Une vie après l’autre : MAGISTRAL !

La réputation de Kate Atkinson n’est plus à faire : depuis la parution de son premier roman, le virtuose Dans les coulisses du musée (de ces livres que l’on peut lire, et relire, et relire sans se lasser une seule seconde), l’auteur britannique fait mouche à chaque fois. Une vie après l’autre ne fait pas exception à la règle. Un peu comme Dans les replis du temps, Kate Atkinson explore le temps, et ses possibilités, grâce à une héroïne un peu spéciale, Ursula Todd, qui recommence sa vie du début à chaque fois qu’elle meurt. Car oui, Ursula meurt souvent.

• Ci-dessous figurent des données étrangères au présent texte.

(** * A passkey (WebAuthn) relying party: the Express server of [server.js]

    The development embeds the six route handlers of [server.js] as pure
    functions over an explicit server state (the two [LRUCache] instances
    [userCache] and [challengeCache]).  What the handlers obtain from outside
    the process is made an explicit input:

    - the clock ([now], in milliseconds), read once per request;
    - [crypto.randomUUID()] and the challenge drawn by
      [generateRegistrationOptions] / [generateAuthenticationOptions];
    - the two ceremony verifiers of [@simplewebauthn/server], which are
      variables of the section holding the handlers;
    - the [username] cookie presented by the browser.

    The four ceremony handlers are [async].  The first part ([handle]) takes
    a request as served alone: nothing else is served between the [await]
    of its handler and the handler's resumption.  The part [InFlight] splits
    each handler at its [await] and lets requests arrive and awaited calls
    return in any order; [serve_agrees] shows that a request which arrives
    and resumes with nothing in between is the request of the first part.
    Usernames, user ids, credential ids and challenges are strings; a
    request field that is absent ([undefined]) is [None]. *)

From Stdlib Require Import List Ascii String ZArith Bool Lia.
Import ListNotations.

Et recommence aussitôt tout depuis le début, sans pouvoir se départir d’une étrange sensation de déjà-vu.

Angleterre, 11 février 1910. Le manoir de Fox Corner est isolé par de véritables murailles de neige. Sylvie Todd, la maîtresse des lieux, n’a que vingt-quatre ans mais est déjà en train d’accoucher de son troisième enfant. La météo difficile empêche l’arrivée du médecin, et Sylvie n’est assistée que de sa petite bonne, Bridget. Ursula naît donc, pour mourir aussitôt, étranglée par le cordon ombilical. Les ténèbres s’abattent.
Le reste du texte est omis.